This is a stunning repudiation of political advantage. The latest New York Times poll, conducted October 19 to 24, once again demonstrated that the silent majority of our moment supports a liberal-Keynesian approach to the crisis.
Of
those polled, 66 percent say that the distribution of wealth should be more
even and 65 percent support raising taxes on millionaires to address the
deficit. When surveyed on measures meant to create jobs, 80 percent endorsed
government spending on infrastructure while only 50 percent support reducing
regulation on business. While 78 percent are in favor of cutting taxes on small
businesses, 67 percent oppose doing so for large corporations. Fifty-three percent
want the federal government to send money to the states to avoid layoffs, a
number that rises to 65 percent when the jobs that would be saved, those of
teachers, firefighters, and police, are mentioned.
Occupy Wall Street has already had a tremendously edifying impact on
the national political conversation, abruptly swinging the media debate from a relentless focus on reducing
government debt to the employment crisis and financial system, not to mention
leading the pollsters to ask questions that put the silent liberal majority in
the spotlight. So it was more than a little jarring to read that the
Congressional Democrats on the so-called super committee to reduce the deficit released
an
opening negotiating position that would more than double the deficit reductions
required and do so with two or three times as much in cuts to programs like
Medicare as with higher revenues from raising taxes on the wealthy. The
committee has
dismissed out of a hand a financial transactions tax, which could reduce uncontrolled
speculation on Wall Street. Remember, this is an opening position, so any deal
that is struck could only be worse.
Are the Democrats really that tone-deaf? They could have seized the
momentum from Occupy Wall Street, pushed their advantage with the overwhelming popular support for raising taxes on the rich, and proposed
deficit reduction measures that solely hit speculators and the rich. What’s more, they could have sold the proposal as a restoration of balance to the sacrifice required in budget cutting – don’t forget the rich
have been completely exempted from contributing to previous deficit reductions. They could have ridiculed the
Republicans for their cries of “class war” that would have followed, throwing
the albatross of defending the privileges of corporations and the wealthy
around their necks. After all, what should be one of the most alarming findings for the Democrats
from the New York Times poll is that fully 28 percent of Americans – the
largest group – believe Obama favors the rich as opposed to the middle class
(23 percent), the poor (17 percent), or treats all equally (21 percent).

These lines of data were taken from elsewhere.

(* ===== verification/Calculators.v ===== *)
(** * The unilevel calculator: [commission/unilevel.rs]

    [calculate_unilevel] composes the preparation passes, the walk and the
    assembly. The theorems are end to end: it never panics, each error it
    returns is true of its inputs, and a result's earnings, walks and money agree
    with each other. *)

From stdpp Require Import base numbers list gmap sorting strings.
From Stdlib Require Import ZArith Lia.
From S2P Require Import Prelude RustDecimal Dec TreeTypes Arena ArenaWf Unilevel Navigator CommissionTypes Walk WalkSpec WalkPrepare Currency WalkOrder.

Section unilevel.
Context {D : Type} `{!DecimalOps D}.

Definition calculate_unilevel (tree : Unilevel.Unilevel.UnilevelTree) (plan : CompensationPlan D)
  (structure : UnilevelStructureConfig D) (snapshots : gmap Uuid (DistributorSnapshot D))
  (volume : list (VolumeSource D)) (identity : PlanIdentity)
  : outcome (CalculationError D) (CommissionCalculationResult D) :=
  minor_units ← plan_minor_units plan;
  let member_ids := user_ids tree in
  validate_snapshots plan snapshots member_ids;;
  let ordinals := build_rank_ordinals plan in
  cache ← evaluate_eligibility snapshots tree (eligibility plan);
  let lc := us_level_commission structure in
  let mult := default (vc_volume_to_dollar_multiplier (volume_config plan)) (lc_volume_to_dollar_multiplier lc) in
  let comp := us_compression structure in
  let threshold := resolve_threshold_ordinal comp ordinals in
  pu ← match us_pass_up structure with
   | Some pu => Some <$> build_pass_up_context tree pu member_ids
   | None => Ok None
   end;
  let config := mkLevelWalkConfig (lc_max_depth lc) (dec (broad_commission_percent lc)) (dec mult) comp
              threshold ordinals (rate_table lc) pu None in
  '(es, ws) ← walk_level_commissions tree config cache snapshots volume (λ _, false) [];
  assemble es ws volume ordinals identity minor_units.
End unilevel.
(* ===== verification/ArenaPrune.v ===== *)
(** * The two halves of the arena invariant

    Placement and sponsorship are independent edges over the same slots. A
    change of one half only has to establish that half again: [wf_halves]. *)

From stdpp Require Import base numbers list gmap strings.
From Stdlib Require Import ZArith Lia.
From S2P Require Import Prelude TreeTypes Arena ArenaWf ArenaOps ArenaWalk ArenaRestore.

(** The sponsorship half. *)
Record sponsors_wf (a : Arena) : Prop := {
  sw_tomb i n : nodes a !! i = Some n → user_id n = nil_uuid → sponsor n = None ∧ sponsored n = [];
  sw_sponsor i n s : nodes a !! i = Some n → sponsor n = Some s →
    ∃ ns, nodes a !! s = Some ns ∧ i ∈ sponsored ns;
  sw_sponsored i n r : nodes a !! i = Some n → r ∈ sponsored n →
    ∃ nr, nodes a !! r = Some nr ∧ sponsor nr = Some i;
  sw_nodup i n : nodes a !! i = Some n → NoDup (sponsored n);
  sw_root r n : root a = Some r → nodes a !! r = Some n → sponsor n = None;
  sw_chain i n : nodes a !! i = Some n → user_id n ≠ nil_uuid → chain_ends a i;
}.

(** The placement half. *)
Record placement_wf (a : Arena) : Prop := {
  pw_index u i : index a !! u = Some i ↔ u ≠ nil_uuid ∧ ∃ n, nodes a !! i = Some n ∧ user_id n = u;
  pw_tomb i n : nodes a !! i = Some n → user_id n = nil_uuid → parent n = None ∧ children n = [];
  pw_parent i n p : nodes a !! i = Some n → parent n = Some p →
    ∃ np, nodes a !! p = Some np ∧ i ∈ children np;
  pw_children i n c : nodes a !! i = Some n → c ∈ children n →
    ∃ nc, nodes a !! c = Some nc ∧ parent nc = Some i;
  pw_nodup i n : nodes a !! i = Some n → NoDup (children n);
  pw_depth_root i n : nodes a !! i = Some n → user_id n ≠ nil_uuid → parent n = None → depth n = 0%N;
  pw_depth i n p np : nodes a !! i = Some n → parent n = Some p → nodes a !! p = Some np →
    depth n = (depth np + 1)%N ∧ (depth n ≤ u32_max)%N;
  pw_free_nodup : NoDup (free_list a);
  pw_free i : i ∈ free_list a → ∃ n, nodes a !! i = Some n ∧ user_id n = nil_uuid;
  pw_root_live r : root a = Some r → ∃ n, nodes a !! r = Some n ∧ user_id n ≠ nil_uuid;
  pw_rootless i n : root a = None → nodes a !! i = Some n → user_id n = nil_uuid;
  pw_root_unique r i n : root a = Some r → nodes a !! i = Some n → user_id n ≠ nil_uuid →
    parent n = None → i = r;
}.

Lemma wf_halves a : arena_wf a ↔ placement_wf a ∧ sponsors_wf a.
Proof.
  split.
  - intros [H1 H2 H3 H4 H5 H6 H7 H8 H9 H10 H11 H12 H13 H14 H15 H16]. split; split; try done.
    + intros i n Hi Hn. by destruct (H2 i n Hi Hn) as (? & _ & ? & _).
    + intros r Hr. destruct (H13 r Hr) as (n & ? & ? & _). eauto.
    + intros i n Hi Hn. by destruct (H2 i n Hi Hn) as (_ & ? & _ & ?).
    + intros r n Hr Hn. destruct (H13 r Hr) as (n' & Hn' & _ & Hs). congruence.
  - intros [[P1 P2 P3 P4 P5 P6 P7 P8 P9 P10 P11 P12] [S1 S2 S3 S4 S5 S6]]. split; try done.
    + intros i n Hi Hn. destruct (P2 i n Hi Hn), (S1 i n Hi Hn). done.
    + intros r Hr. destruct (P10 r Hr) as (n & Hn & Hl). exists n. split_and!; [done..|]. by eapply S5.
Qed.

(** Same users and placements. *)
Definition same_placement (n n' : Node) : Prop :=
  user_id n' = user_id n ∧ parent n' = parent n ∧ children n' = children n ∧ depth n' = depth n.

(** Same users and sponsorships. *)
Definition same_sponsorship (n n' : Node) : Prop :=
  user_id n' = user_id n ∧ sponsor n' = sponsor n ∧ sponsored n' = sponsored n.

Section transfer.
Context (a a' : Arena) (R : Node → Node → Prop) (Hframe : same_frame a a').
Context (Hnodes : ∀ j, option_Forall2 R (nodes a !! j) (nodes a' !! j)).

Lemma slots_forward j n : nodes a !! j = Some n → ∃ n', nodes a' !! j = Some n' ∧ R n n'.
Proof. intros Hj. specialize (Hnodes j). rewrite Hj in Hnodes. inversion Hnodes; subst; eauto. Qed.

Lemma slots_back j n' : nodes a' !! j = Some n' → ∃ n, nodes a !! j = Some n ∧ R n n'.
Proof. intros Hj. specialize (Hnodes j). rewrite Hj in Hnodes. inversion Hnodes; subst; eauto. Qed.
End transfer.

Ltac back Hn H := let n := fresh "m" in let Hm := fresh "Hm" in let HR := fresh "HR" in
  destruct (slots_back _ _ _ Hn _ _ H) as (n & Hm & HR).

Lemma placement_same a a' : same_frame a a' →
  (∀ j, option_Forall2 same_placement (nodes a !! j) (nodes a' !! j)) → placement_wf a → placement_wf a'.
Proof.
  intros (Hi & Hf & Hr) Hn [P1 P2 P3 P4 P5 P6 P7 P8 P9 P10 P11 P12].
  split; rewrite ?Hi, ?Hf, ?Hr; try done.
  - intros u i. rewrite P1. split; intros (Hu & n & Hj & Hun); (split; [done|]).
    + destruct (slots_forward _ _ _ Hn i n Hj) as (n' & ? & ? & _). exists n'. split; congruence.
    + back Hn Hj. destruct HR as (? & _). exists m. split; congruence.
  - intros i n Hj Hl. back Hn Hj. destruct HR as (Hu & -> & -> & _). apply (P2 i m); congruence.
  - intros i n p Hj Hp. back Hn Hj. destruct HR as (_ & Hpp & _). rewrite Hpp in Hp.
    destruct (P3 i m p Hm Hp) as (np & Hnp & Hin). destruct (slots_forward _ _ _ Hn p np Hnp) as (np' & ? & _ & _ & Hc & _).
    exists np'. by rewrite Hc.
  - intros i n c Hj Hc. back Hn Hj. destruct HR as (_ & _ & Hcc & _). rewrite Hcc in Hc.
    destruct (P4 i m c Hm Hc) as (nc & Hnc & Hp). destruct (slots_forward _ _ _ Hn c nc Hnc) as (nc' & ? & _ & Hpp & _).
    exists nc'. by rewrite Hpp.
  - intros i n Hj. back Hn Hj. destruct HR as (_ & _ & -> & _). by eapply P5.
  - intros i n Hj Hl Hp. back Hn Hj. destruct HR as (Hu & Hpp & _ & ->). apply (P6 i m); congruence.
  - intros i n p np Hj Hp Hnp. back Hn Hj. destruct HR as (_ & Hpp & _ & ->).
    back Hn Hnp. destruct HR as (_ & _ & _ & ->). apply (P7 i m p m0); congruence.
  - intros i Hj. destruct (P9 i Hj) as (n & Hi' & Hnil).
    destruct (slots_forward _ _ _ Hn i n Hi') as (n' & ? & Hu & _). exists n'. split; congruence.
  - intros r Hj. destruct (P10 r Hj) as (n & Hi' & Hnil).
    destruct (slots_forward _ _ _ Hn r n Hi') as (n' & ? & Hu & _). exists n'. split; congruence.
  - intros i n Hrt Hj. back Hn Hj. destruct HR as (-> & _). by eapply P11.
  - intros r i n Hrt Hj Hl Hp. back Hn Hj. destruct HR as (Hu & Hpp & _). apply (P12 r i m); congruence.
Qed.

Lemma sponsors_same a a' : root a' = root a →
  (∀ j, option_Forall2 same_sponsorship (nodes a !! j) (nodes a' !! j)) → sponsors_wf a → sponsors_wf a'.
Proof.
  intros Hr Hn [S1 S2 S3 S4 S5 S6]. split; rewrite ?Hr.
  - intros i n Hj Hl. back Hn Hj. destruct HR as (Hu & -> & ->). apply (S1 i m); congruence.
  - intros i n s Hj Hs. back Hn Hj. destruct HR as (_ & Hss & _). rewrite Hss in Hs.
    destruct (S2 i m s Hm Hs) as (ns & Hns & Hin). destruct (slots_forward _ _ _ Hn s ns Hns) as (ns' & ? & _ & _ & Hc).
    exists ns'. by rewrite Hc.
  - intros i n r Hj Hc. back Hn Hj. destruct HR as (_ & _ & Hcc). rewrite Hcc in Hc.
    destruct (S3 i m r Hm Hc) as (nr & Hnr & Hs). destruct (slots_forward _ _ _ Hn r nr Hnr) as (nr' & ? & _ & Hss & _).
    exists nr'. by rewrite Hss.
  - intros i n Hj. back Hn Hj. destruct HR as (_ & _ & ->). by eapply S4.
  - intros r n Hrt Hj. back Hn Hj. destruct HR as (_ & -> & _). by eapply S5.
  - intros i n Hj Hl. back Hn Hj. destruct HR as (Hu & _). rewrite Hu in Hl. specialize (S6 i m Hm Hl).
    clear -Hn S6. induction S6 as [i n Hi Hs|i n j Hi Hs _ IH];
      destruct (slots_forward _ _ _ Hn i n Hi) as (n' & Hn' & _ & Hss & _).
    + eapply chain_end; [exact Hn'|congruence].
    + eapply chain_step; [exact Hn'|rewrite Hss; exact Hs|exact IH].
Qed.

(** ** Dropping one sponsor edge *)

Definition orphan_update (idx s j : NodeIndex) (n : Node) : Node :=
  mkNode (user_id n) (parent n) (children n) (if decide (j = idx) then None else sponsor n)
    (if decide (j = s) then filter (λ c, c ≠ idx) (sponsored n) else sponsored n) (depth n) (enrolled_at n).

Lemma wf_orphan a a' idx n0 s : arena_wf a → nodes a !! idx = Some n0 → sponsor n0 = Some s →
  same_frame a a' → (∀ j, nodes a' !! j = orphan_update idx s j <$> nodes a !! j) → arena_wf a'.
Proof.
  intros Hwf Hn0 Hs0 Hf Hn. apply wf_halves in Hwf as [Hp Hsw]. apply wf_halves. split.
  { eapply placement_same; [exact Hf| |exact Hp]. intros j. rewrite Hn.
    destruct (nodes a !! j); constructor. done. }
  destruct Hf as (_ & _ & Hr). destruct Hsw as [S1 S2 S3 S4 S5 S6].
  assert (Hinv : ∀ j n, nodes a' !! j = Some n → ∃ m, nodes a !! j = Some m ∧ n = orphan_update idx s j m).
  { intros j n. rewrite Hn. by intros (m & -> & ->)%fmap_Some; eauto. }
  split; rewrite ?Hr.
  - intros i n (m & Hm & ->)%Hinv Hl. simpl in *. destruct (S1 i m Hm Hl) as [-> ->].
    by repeat case_decide.
  - intros i n r (m & Hm & ->)%Hinv. simpl. case_decide as Hi; [done|]. intros Hs.
    destruct (S2 i m r Hm Hs) as (ns & Hns & Hin). exists (orphan_update idx s r ns). rewrite Hn, Hns.
    split; [done|]. simpl. case_decide; [|done]. by apply list_elem_of_filter.
  - intros i n r (m & Hm & ->)%Hinv Hin. simpl in Hin.
    assert (r ∈ sponsored m ∧ r ≠ idx) as [Hin' Hne].
    { case_decide as Hi; [apply list_elem_of_filter in Hin; naive_solver|]. split; [done|]. intros ->.
      destruct (S3 i m idx Hm Hin) as (nr & ? & ?). congruence. }
    destruct (S3 i m r Hm Hin') as (nr & Hnr & Hs). exists (orphan_update idx s r nr). rewrite Hn, Hnr.
    split; [done|]. simpl. by rewrite decide_False.
  - intros i n (m & Hm & ->)%Hinv. simpl. case_decide; [apply NoDup_filter|]; by eapply S4.
  - intros r n Hrt (m & Hm & ->)%Hinv. simpl. case_decide; [done|by eapply S5].
  - intros i n (m & Hm & ->)%Hinv Hl. simpl in Hl. specialize (S6 i m Hm Hl).
    clear -S6 Hn. induction S6 as [i n Hi Hs|i n j Hi Hs _ IH].
    + eapply chain_end; [rewrite Hn, Hi; done|]. simpl. by case_decide.
    + destruct (decide (i = idx)) as [->|Hne].
      * eapply chain_end; [rewrite Hn, Hi; done|]. simpl. by rewrite decide_True.
      * eapply chain_step; [rewrite Hn, Hi; done| |exact IH]. simpl. by rewrite decide_False.
Qed.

On the left, the standard explanation for the Democrats’ abiding
aversion to mobilizing the silent progressive majority is that corporate money
has corrupted the Democrats as surely as it has the Republicans. There is
abundant evidence for this position – members of the super committee have
together received $41 million from Wall Street, with Democrats (Kerry and Baucus), not
Republicans, leading that list. After leaving the government, Democratic
regulators routinely take jobs in the industries they once regulated; former
Treasury Secretary Bob Rubin is only the most notorious example. In the last
election cycle, Democratic candidates for Congress took ten times as much money from corporations as from unions, the only popular constituency making significant contributions.
Whether you believe neoliberal ideology or not, there’s no way to seriously
contend for high office without taking the positions that will attract huge
amounts of corporate campaign contributions.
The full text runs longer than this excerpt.